Госпожа Веллингтон, поддержавшая моё решение не бежать за мужем как собачонка, сейчас только фыркает и пожимает плечами:
– Выбор ваш, он всё равно целый шкаф тряпья накупил!
Прохожу мимо неё, распахиваю тот самый шкаф и …
Кажется, вечная женская проблема «Что одевать?» в моём случае решена на годы вперёд. Выбираю шёлковое, лёгкое, цвета незрелого яблока. Прямо, к моим глазам. Значит, он запомнил их цвет. Внутренне смеюсь и ликую.
Дерзить и идти против течения – будоражит!
…а в волосах будут цветы – ведь не даром же их положили на туалетный столик. Изящные зелёные орхидеи, похожие на бабочек.
Да и шкатулка с фамильными драгоценностями кстати!
Бэзил оставил мне знаки, и я, кажется, верно их истолковала.
Извинился, что бросил в подземельях?
Извинения приняты: нежно струятся по фигуре и очень к лицу!
***
На личном паромобиле Бэзила подъезжаем к резиденции Регент-Королевы.
Дворец сер и кряжист, и вовсе не готов встречать гостей. Войдешь в дверь – и будешь перемолот зубами общественного мнения, облит презрением, обфыркан, заморожен остракизмом.
Госпожа Веллингтон сопровождает на бал – обязательное правило. Без наставниц ездят только Продажные, но с теми всё ясно.
«Странная», «не такая» – бьёт в спину, когда иду по длинному холлу к лестнице. Глашатай на входе выкрикнул моё новое имя, и всё внимание теперь обращено на меня – кто же эта графиня Уэнберри, жена инспектора-дракона?
Меня колют взглядами, щекочут шепотками. Язвительности столько, что капни на пол, останется дыра. Но зависти – больше.
Дерзким всегда завидуют, хотя и боятся их.

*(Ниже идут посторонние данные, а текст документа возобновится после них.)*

(** mutual exclusion: while the lease of a running operation has not
    passed on the database's clock, a claim that does not present the lease's
    own token is refused and leaves every operation as it was. *)
Theorem claim_excludes_second_executor `{OperationEnv} s gnow snow node caps cur token secret id o h :
  rtc any_step no_tables s ->
  ops s !! id = Some o -> op_node_id (spec o) = node -> op_status (prog o) = running ->
  text_le (op_lease_expires_at (prog o)) (strftime snow) = false ->
  op_lease_hash (prog o) = Some h ->
  nullableString (SHA256Hex token) <> Some h ->
  exists s', ClaimNodeOperation s gnow snow node caps cur token secret = (s', None) /\
             ops s' !! id = Some o /\ events s' = events s.
Proof.
  intros Hr Ho Hn Hrun Hlease Hh Htok. pose proof (inv_reachable _ Hr) as Hinv.
  set (s1 := ExpireQueuedNodeOperations s snow node).
  destruct (good_expire s snow node Hinv) as [Hinv1 _]. fold s1 in Hinv1.
  assert (Ho1 : ops s1 !! id = Some o).
  { subst s1. simpl. rewrite lookup_fmap, Ho. simpl. unfold expire_one. rewrite Hrun.
    by rewrite (bool_decide_false (running = queued)), andb_false_r. }
  exists s1. unfold ClaimNodeOperation. fold s1. split; [|done].
  destruct (GetActiveNodeOperation s1 node) as [o'|] eqn:Eg; [|done].
  assert (Hact : is_active (prog o) = true) by (unfold is_active; by rewrite Hrun).
  destruct (GetActive_some _ _ _ Eg) as (Hn' & Ha' & id' & Hid').
  assert (id' = id) as -> by (eapply oi_active; eauto; congruence).
  rewrite Ho1 in Hid'. injection Hid' as <-.
  destruct (negb (hasCapabilities _ _)); [done|]. cbv zeta.
  rewrite (oi_id _ Hinv1 _ _ Ho1).
  assert (Hres : q_ResumeNodeOperationLease s1 snow (Format_RFC3339Nano (gnow + NodeOperationLeaseDuration))
                   id node (nullableString (SHA256Hex token)) = None).
  { unfold q_ResumeNodeOperationLease, holds_lease. rewrite Ho1, Hh.
    assert (Ht : text_eq (Some h) (nullableString (SHA256Hex token)) = false).
    { unfold text_eq. destruct (nullableString _) as [h'|]; [|done].
      apply String.eqb_neq. congruence. }
    by rewrite Ht, andb_false_r. }
  rewrite Hres. unfold q_ClaimNodeOperation, claimable. rewrite Ho1, Hrun, Hlease.
  rewrite (bool_decide_false (running = queued)) by done.
  rewrite !andb_false_r. by match goal with |- context [if ?b then None else None] => destruct b end.
Qed.

(** The order of lease text and clock text. *)
Lemma lease_text_second lease snow :
  year_ok lease -> year_ok snow ->
  (unix_seconds snow < unix_seconds lease ->
     text_gt (nullableString (Format_RFC3339Nano lease)) (strftime snow) = true) /\
  (unix_seconds lease < unix_seconds snow ->
     text_gt (nullableString (Format_RFC3339Nano lease)) (strftime snow) = false).
Proof.
  intros Hl Hs. unfold nullableString. rewrite TrimSpace_id by (by apply Format_RFC3339Nano_trimmed).
  rewrite (proj2 (String.eqb_neq _ _)) by (by apply Format_RFC3339Nano_ne).
  unfold text_gt, strftime, String.ltb. split; intros Hlt;
    rewrite compare_instant_nano by (done || lia).
  - by rewrite (proj2 (Z.compare_lt_iff _ _)).
  - by rewrite (proj2 (Z.compare_gt_iff _ _)).
Qed.

(** Leases are compared as text of two layouts (trimmed nanoseconds
    against fixed milliseconds); the comparison is exact to the second: a lease
    is honoured in every earlier second of the database clock and refused in
    every later one, so it can be off by less than one second. *)
Theorem lease_text_exact_to_the_second s newhash newlease snow lease o :
  year_ok lease -> year_ok snow ->
  op_lease_expires_at (prog o) = nullableString (Format_RFC3339Nano lease) ->
  op_status (prog o) = running -> op_cancel_requested (prog o) = false ->
  op_not_before (spec o) = None ->
  ops s !! op_id (spec o) = Some o ->
  (unix_seconds snow < unix_seconds lease ->
     q_ClaimNodeOperation s snow newhash newlease (op_id (spec o)) (op_node_id (spec o)) = None) /\
  (unix_seconds lease < unix_seconds snow ->
     is_Some (q_ClaimNodeOperation s snow newhash newlease (op_id (spec o)) (op_node_id (spec o))) /\
     forall hash, q_RenewNodeOperationLease s snow newlease (op_id (spec o)) (op_node_id (spec o)) hash
       (op_attempt (prog o)) = None).
Proof.
  intros Hl Hs Hle Hrun Hc Hnb Ho. destruct (lease_text_second _ _ Hl Hs) as [H1 H2].
  assert (Hflip : text_le (op_lease_expires_at (prog o)) (strftime snow) =
                  negb (text_gt (op_lease_expires_at (prog o)) (strftime snow))).
  { rewrite Hle. unfold nullableString.
    rewrite TrimSpace_id by (by apply Format_RFC3339Nano_trimmed).
    rewrite (proj2 (String.eqb_neq _ _)) by (by apply Format_RFC3339Nano_ne).
    unfold text_le, text_gt, String.leb, String.ltb. rewrite (String.compare_antisym _ (strftime snow)).
    by destruct (String.compare _ _). }
  unfold q_ClaimNodeOperation, claimable. rewrite Ho, Hc, Hnb, Hrun, Hflip, Hle.
  rewrite bool_decide_true, (bool_decide_false (running = queued)), (bool_decide_true (running = running)) by done.
  cbn [negb andb orb]. split; intros Hlt.
  - by rewrite (H1 Hlt).
  - rewrite (H2 Hlt). cbn [negb andb]. split; [eauto|]. intros hash.
    unfold q_RenewNodeOperationLease, holds_lease. rewrite Ho, Hle, (H2 Hlt).
    by rewrite andb_false_r.
Qed.

(** *** A cancelled operation whose executor is gone *)
Section stuck.
Context `{OperationEnv}.

(** Statements from a given reading of the database clock on. *)
Definition step_from (t : Time) (s s' : tables) : Prop :=
  exists snow, ~ str_lt (strftime snow) (strftime t) /\ op_step snow s s'.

Госпожа Веллингтон поглядывает на меня свысока и крепко сжимает локоть. Мой страж и проводник в высший свет. И я благодарна ей.
Едва всхожу по лестнице – а словно на эшафот – как подходит Бэзил. Он вежливо кланяется моей наставнице и забирает меня. Ей дальше нельзя – место наставниц – на мезонине. И она уходит к своим.
– Ты не в чёрном!
Он почти задыхается от радости. Не будь мы в зале, полной людей, поцеловал бы.
– Решила, что глупо себя хоронить. Да и тебе нужно было подлечиться, а зелёный – лечит!
Лёд в глазах растаял, и сейчас меня убеждают, что и серый может быть тёплым. Я верю и купаюсь в его восторге.
– Прости, не смогу остаться с тобой. Мы – в первом контуре охраны. Прорывы грехов всё чаще.
Не хочу отпускать, не хочет уходить, но мир вновь оттягивает нас друг от друга, разлучает, раскидывает…
А я ведь ещё не спросила, как сказать Оливии про них с Тодором.